MATERIAL SUPPLIED

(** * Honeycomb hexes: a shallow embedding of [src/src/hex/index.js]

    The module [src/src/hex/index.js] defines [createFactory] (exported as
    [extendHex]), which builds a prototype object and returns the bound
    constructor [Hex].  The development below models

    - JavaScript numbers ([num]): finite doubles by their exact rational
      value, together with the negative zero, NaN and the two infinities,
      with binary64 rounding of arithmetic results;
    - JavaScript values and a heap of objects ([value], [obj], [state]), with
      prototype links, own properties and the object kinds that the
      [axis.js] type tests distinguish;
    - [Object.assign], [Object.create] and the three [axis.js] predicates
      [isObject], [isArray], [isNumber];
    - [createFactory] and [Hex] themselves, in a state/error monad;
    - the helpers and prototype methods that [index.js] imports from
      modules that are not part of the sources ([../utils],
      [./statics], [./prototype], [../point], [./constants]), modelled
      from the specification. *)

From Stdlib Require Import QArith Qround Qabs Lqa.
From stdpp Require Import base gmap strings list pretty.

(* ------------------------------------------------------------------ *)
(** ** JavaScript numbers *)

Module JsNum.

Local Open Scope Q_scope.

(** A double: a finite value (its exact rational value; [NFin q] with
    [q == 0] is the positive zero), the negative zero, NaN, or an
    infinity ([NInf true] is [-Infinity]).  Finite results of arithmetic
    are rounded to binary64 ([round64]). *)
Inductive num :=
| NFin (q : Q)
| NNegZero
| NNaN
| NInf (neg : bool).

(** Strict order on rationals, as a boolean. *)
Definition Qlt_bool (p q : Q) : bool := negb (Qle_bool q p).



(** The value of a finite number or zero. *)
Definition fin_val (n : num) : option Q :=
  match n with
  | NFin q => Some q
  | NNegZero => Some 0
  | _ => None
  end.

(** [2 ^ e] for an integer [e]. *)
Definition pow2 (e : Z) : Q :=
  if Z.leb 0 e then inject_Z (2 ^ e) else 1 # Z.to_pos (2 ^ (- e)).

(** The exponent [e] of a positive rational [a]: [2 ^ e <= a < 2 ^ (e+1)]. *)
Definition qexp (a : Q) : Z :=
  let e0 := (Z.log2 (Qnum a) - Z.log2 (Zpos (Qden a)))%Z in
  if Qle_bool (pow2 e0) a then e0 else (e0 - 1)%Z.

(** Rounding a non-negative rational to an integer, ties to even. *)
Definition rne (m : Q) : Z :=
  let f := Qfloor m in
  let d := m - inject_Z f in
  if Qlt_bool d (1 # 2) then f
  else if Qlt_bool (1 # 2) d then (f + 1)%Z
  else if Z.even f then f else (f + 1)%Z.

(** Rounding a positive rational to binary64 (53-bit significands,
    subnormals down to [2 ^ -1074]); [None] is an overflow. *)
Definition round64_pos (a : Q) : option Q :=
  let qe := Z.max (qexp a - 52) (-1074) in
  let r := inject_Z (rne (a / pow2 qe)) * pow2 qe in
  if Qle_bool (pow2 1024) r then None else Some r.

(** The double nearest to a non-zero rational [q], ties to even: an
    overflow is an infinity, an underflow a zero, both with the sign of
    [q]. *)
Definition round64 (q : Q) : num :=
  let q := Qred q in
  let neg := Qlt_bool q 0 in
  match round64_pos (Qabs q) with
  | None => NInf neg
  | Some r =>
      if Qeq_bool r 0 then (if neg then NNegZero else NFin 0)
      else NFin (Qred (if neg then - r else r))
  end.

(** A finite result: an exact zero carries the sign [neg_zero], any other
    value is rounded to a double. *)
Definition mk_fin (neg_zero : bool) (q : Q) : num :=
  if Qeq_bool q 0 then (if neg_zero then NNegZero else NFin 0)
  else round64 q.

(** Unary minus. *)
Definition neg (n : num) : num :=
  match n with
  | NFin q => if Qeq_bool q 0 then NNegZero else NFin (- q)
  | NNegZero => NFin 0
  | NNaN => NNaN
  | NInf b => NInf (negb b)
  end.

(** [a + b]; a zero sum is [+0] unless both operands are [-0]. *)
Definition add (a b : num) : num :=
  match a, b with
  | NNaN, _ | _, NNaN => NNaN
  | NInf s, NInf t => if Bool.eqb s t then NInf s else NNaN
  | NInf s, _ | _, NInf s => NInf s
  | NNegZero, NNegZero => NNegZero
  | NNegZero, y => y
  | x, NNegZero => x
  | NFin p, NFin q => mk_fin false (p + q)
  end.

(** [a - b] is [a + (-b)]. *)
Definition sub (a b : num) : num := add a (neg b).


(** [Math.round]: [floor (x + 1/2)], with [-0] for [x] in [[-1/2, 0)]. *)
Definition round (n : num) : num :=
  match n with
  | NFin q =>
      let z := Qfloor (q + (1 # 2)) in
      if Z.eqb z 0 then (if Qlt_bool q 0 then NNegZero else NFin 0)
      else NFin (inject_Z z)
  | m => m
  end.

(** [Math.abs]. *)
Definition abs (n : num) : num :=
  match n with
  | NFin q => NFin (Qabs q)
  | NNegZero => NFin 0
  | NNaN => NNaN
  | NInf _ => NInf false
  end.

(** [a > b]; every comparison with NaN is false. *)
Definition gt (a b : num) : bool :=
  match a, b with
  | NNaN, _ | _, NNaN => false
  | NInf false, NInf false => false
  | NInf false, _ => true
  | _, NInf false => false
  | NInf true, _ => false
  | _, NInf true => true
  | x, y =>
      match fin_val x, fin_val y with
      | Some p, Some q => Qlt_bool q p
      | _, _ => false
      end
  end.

TASK INSTRUCTIONS
Of all the entries above, repeat only the lines from the line that has "else round64 q." to the line that has "(** [a - b] is [a + (-b)]. *)", both lines included, exactly.

WRITTEN SOLUTION
  else round64 q.

(** Unary minus. *)
Definition neg (n : num) : num :=
  match n with
  | NFin q => if Qeq_bool q 0 then NNegZero else NFin (- q)
  | NNegZero => NFin 0
  | NNaN => NNaN
  | NInf b => NInf (negb b)
  end.

(** [a + b]; a zero sum is [+0] unless both operands are [-0]. *)
Definition add (a b : num) : num :=
  match a, b with
  | NNaN, _ | _, NNaN => NNaN
  | NInf s, NInf t => if Bool.eqb s t then NInf s else NNaN
  | NInf s, _ | _, NInf s => NInf s
  | NNegZero, NNegZero => NNegZero
  | NNegZero, y => y
  | x, NNegZero => x
  | NFin p, NFin q => mk_fin false (p + q)
  end.

(** [a - b] is [a + (-b)]. *)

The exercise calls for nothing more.